What would Aristotle do? Source: DEA Picture Library/De Agostini via Getty Images
What would Aristotle do? Source: DEA Picture Library/De Agostini via Getty Images

Aristotle said that when a general law doesn’t fit a particular case, the proper course is to rectify the law so it does fit. Today, in the last oral argument of this term, the U.S. Supreme Court grappled with his advice in the case of Limelight Networks v. Akamai Technologies.

To see how one of the most ancient and profound insights into the nature of law is alive and well in the age of the Internet, you have to know something about remote storage technology and something about the patent law. Lucky for you and me -- and even luckier for the justices of the Supreme Court -- you don’t need to know too much about either.

Akamai holds a patent on a process for remotely storing graphics-intensive images on servers close to the end-user, to speed up downloading time. Limelight has, essentially, ripped off that process -- but not by replicating it in its entirety. Instead, Limelight’s technology replicates some parts of Akamai’s patented process, while the user of Limelight’s service replicates other parts of the process. Neither Limelight nor the user, then, directly infringes on Akamai’s patent: Each is doing only a partial replication.

Have the patent laws anticipated this problem? Sort of. The Patent Act says that you’re liable for infringing on a patent not only directly, but also if you’ve “actively induced infringement.”

But is Limelight inducing “infringement” when it replicates part of the process itself and encourages the user to do the rest? That depends, of course, on the definition of “infringement.” According to a literal interpretation of the Patent Act, the answer would have to be no. “Infringement” means replicating the whole process. On this literal reading, Limelight isn’t inducing the user to replicate the whole process -- just part of it. Nor is Limelight itself directly replicating the whole process. The two halves, in other words, do not add up to a whole act of infringement.

At this point, you might be grumbling that this kind of reasoning is what gives lawyers a bad name. Aristotle might have agreed. The law as drafted was intended to cover the vast majority of cases, and it’s inevitable, he believed, that some particular case might arise that doesn’t fit the law as written. That’s why he advised rectifying the law by acting as the original authors or legislators would have done had they been present.

But here’s where the distinct problem of the U.S. constitutional system kicks in. Who, exactly, has the authority to rectify a statute that by its language seems not to cover the particular case? One answer is that only Congress has that power. The courts -- even the Supreme Court -- have the power to interpret statutes. But in the U.S., the courts lack the power to fix them.

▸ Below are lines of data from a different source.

(** * GLADOS cuFFT plan wrapper and DDRF CUDA coordinate helpers

    A shallow embedding of [include/glados/cufft/plan.h] and
    [include/ddrf/cuda/coordinates.h].

    The plan wrapper is a class template [plan<type>] over a cuFFT handle.
    Three layers are modelled:
    - the compile-time layer (the trait templates [type_chooser] and
      [type_mapper], the static assertions of the two [execute] member
      templates, overload resolution of [cufft_exec]);
    - the run-time layer: plan objects live in a store indexed by their
      address, member functions are computations in a small monad that
      threads the store and the log of calls made into the cuFFT library,
      and that can end normally or by a thrown exception;
    - the cuFFT library itself, which is external: it is a parameter of the
      development (an oracle giving the library's answer to every call). *)

From Stdlib Require Import ZArith List Bool Lia.
From stdpp Require Import base decidable option strings gmap.
Import ListNotations.

Local Open Scope Z_scope.

(** ** Types of the cuFFT interface (from <cufft.h>) *)

(** [cufftType]: the six transform kinds. *)
Inductive cufftType : Set :=
| CUFFT_R2C | CUFFT_C2R | CUFFT_C2C
| CUFFT_D2Z | CUFFT_Z2D | CUFFT_Z2Z.

#[global] Instance cufftType_eq_dec : EqDecision cufftType.
Proof. solve_decision. Defined.

(** [cufftResult]: the eight statuses that [handle_result] names in its
    switch; [CUFFT_unlisted code] is any other value of the enumeration
    (CUFFT_INVALID_TYPE, CUFFT_UNALIGNED_DATA, ...), carried by its raw
    code. *)
Inductive cufftResult : Set :=
| CUFFT_SUCCESS
| CUFFT_INVALID_PLAN
| CUFFT_ALLOC_FAILED
| CUFFT_INVALID_VALUE
| CUFFT_INTERNAL_ERROR
| CUFFT_EXEC_FAILED
| CUFFT_SETUP_FAILED
| CUFFT_INVALID_SIZE
| CUFFT_unlisted (code : Z).

#[global] Instance cufftResult_eq_dec : EqDecision cufftResult.
Proof. solve_decision. Defined.

(** [typedef int cufftHandle;] C [int] arguments are forwarded untouched to
    the library, and data pointers and streams are opaque to the wrapper. *)
Definition cufftHandle := Z.
Definition int := Z.
Definition ptr := Z.
Definition cudaStream_t := Z.

(** The element types a caller can instantiate [execute<I, O>] with: the
    four cuFFT element types, and any other C++ type, known by its name. *)
Inductive ctype : Set :=
| cufftReal
| cufftComplex
| cufftDoubleReal
| cufftDoubleComplex
| other_type (name : string).

#[global] Instance ctype_eq_dec : EqDecision ctype.
Proof. solve_decision. Defined.

(** [std::is_same<I, O>::value] *)
Definition is_same (I O : ctype) : bool := bool_decide (I = O).

(** ** namespace detail *)

(** [detail::type_chooser<I, O>::value]. The primary template is empty:
    [None] is "no member named value". *)
Definition type_chooser (I O : ctype) : option cufftType :=
  match I, O with
  | cufftReal, cufftComplex => Some CUFFT_R2C
  | cufftComplex, cufftReal => Some CUFFT_C2R
  | cufftComplex, cufftComplex => Some CUFFT_C2C
  | cufftDoubleReal, cufftDoubleComplex => Some CUFFT_D2Z
  | cufftDoubleComplex, cufftDoubleReal => Some CUFFT_Z2D
  | cufftDoubleComplex, cufftDoubleComplex => Some CUFFT_Z2Z
  | _, _ => None
  end.

(** [detail::type_mapper<I>::type]. The primary template is empty: [None]
    is "no type named type". *)
Definition type_mapper (I : ctype) : option ctype :=
  match I with
  | cufftReal => Some cufftComplex
  | cufftComplex => Some cufftReal
  | cufftDoubleReal => Some cufftDoubleComplex
  | cufftDoubleComplex => Some cufftDoubleReal
  | other_type _ => None
  end.

(** ** Compile-time diagnostics *)

Inductive diagnostic : Set :=
| static_assert_failed (message : string)
| no_member (template member : string)
| no_matching_function (name : string).

(** [static_assert(cond, message)], where evaluating [cond] may already be
    ill-formed ([None]) because it names a member the instantiated trait
    does not have. *)
Definition static_assert (cond : option bool) (ill_formed : diagnostic)
    (message : string) : list diagnostic :=
  match cond with
  | Some true => []
  | Some false => [static_assert_failed message]
  | None => [ill_formed]
  end.

(** ** Exceptions *)

(** Modelled from the spec: [glados/cufft/exception.h] is not part of the
    sources at hand; it declares the three exception classes thrown by
    [handle_result]. Per the spec these are the three error kinds
    invalid-argument, allocation-failure and runtime-error;
    [invalid_argument] and [runtime_error] are constructed from a
    description, [bad_alloc] from nothing. *)
Inductive exception : Set :=
| invalid_argument (what : string)
| bad_alloc
| runtime_error (what : string).

(** ** The run-time state *)

(** A plan object: the two data members, in declaration order. *)
Record plan : Set := mkplan { valid_ : bool; handle_ : cufftHandle }.

#[global] Instance plan_eq_dec : EqDecision plan.
Proof. solve_decision. Defined.

(** Calls into the cuFFT library, with the arguments passed by value.  The
    [cufftHandle*] out-argument of the plan-creation calls is not listed:
    it always is the address of the [handle_] member of the object under
    construction. *)
Inductive native_call : Set :=
| cufftPlan1d (nx : int) (type : cufftType) (batch : int)
| cufftPlan2d (nx ny : int) (type : cufftType)
| cufftPlan3d (nx ny nz : int) (type : cufftType)
| cufftPlanMany (rank : int) (n inembed : ptr) (istride idist : int)
    (onembed : ptr) (ostride odist : int) (type : cufftType) (batch : int)
| cufftDestroy (h : cufftHandle)
| cufftSetStream (h : cufftHandle) (stream : cudaStream_t)
| cufftExecC2C (h : cufftHandle) (idata odata : ptr) (direction : int)
| cufftExecZ2Z (h : cufftHandle) (idata odata : ptr) (direction : int)
| cufftExecR2C (h : cufftHandle) (idata odata : ptr)
| cufftExecD2Z (h : cufftHandle) (idata odata : ptr)
| cufftExecC2R (h : cufftHandle) (idata odata : ptr)
| cufftExecZ2D (h : cufftHandle) (idata odata : ptr).

#[global] Instance native_call_eq_dec : EqDecision native_call.
Proof. solve_decision. Defined.

(** The library's answer to a call: the returned status and, for a
    plan-creation call, what it stored through the [cufftHandle*]
    out-argument ([None]: it left the pointee alone). *)
Record native_reply : Set := mkreply {
  status : cufftResult;
  plan_out : option cufftHandle
}.

(** The world: the live plan objects by address, and the log of library
    calls made so far, oldest first. *)
Record world : Type := mkworld {
  objects : gmap positive plan;
  calls : list native_call
}.

(** How a computation ends: normally, by a thrown exception, or with
    undefined behaviour (a member access to an object that is not alive). *)
Inductive outcome (A : Type) : Type :=
| Normal (a : A)
| Thrown (e : exception)
| Undefined.
Arguments Normal {A} a.
Arguments Thrown {A} e.
Arguments Undefined {A}.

The court, according to this view, must interpret the statute as written, resulting in a victory for Limelight. This is the approach taken in the case by the Office of the Solicitor General, which filed a friend of the court brief in support of Limelight. It is also very likely to be the view of Justice Antonin Scalia, who for decades has advocated and (mostly) practiced what he calls a “textualist” statutory interpretation. In his catchy phrase, the rule of law is a law of rules. When you bend the rules of interpretation, you break the rule of law.

A second, alternative answer focuses on the court’s power of interpretation. According to this view, the court can interpret the law in light of the law’s purpose. The Patent Act has the purpose of promoting innovation by protecting patent holders against infringement. Interpreting the word “infringement” to cover cases where there is both partial infringement and partial inducement to infringe would seem to serve this purpose. The result would be a judgment for Akamai against Limelight.

The U.S. Court of Appeals for the Federal Circuit, which specializes in patent litigation, reached just this conclusion. It’s likely to be favored by justices, including the pragmatic Stephen Breyer, who believe (broadly speaking) that the purpose of law is to produce results that work well and in accordance with rational policy. Supporters of this view would also add that Congress isn’t always good at fixing laws that it drafted too broadly or narrowly. To them, it seems perfectly reasonable that judges should play a role in making the system work.

The form of the debate is distinctively American. We like the law as written, and we like things that work. But the conflict is inherent in the structure of law itself, which is why it will be as fresh in another couple thousand years as it was in Athens.

The Supreme Court will resolve Limelight v. Akamai one way or the other -- but it won’t resolve the tension between law and equity. No shame in that.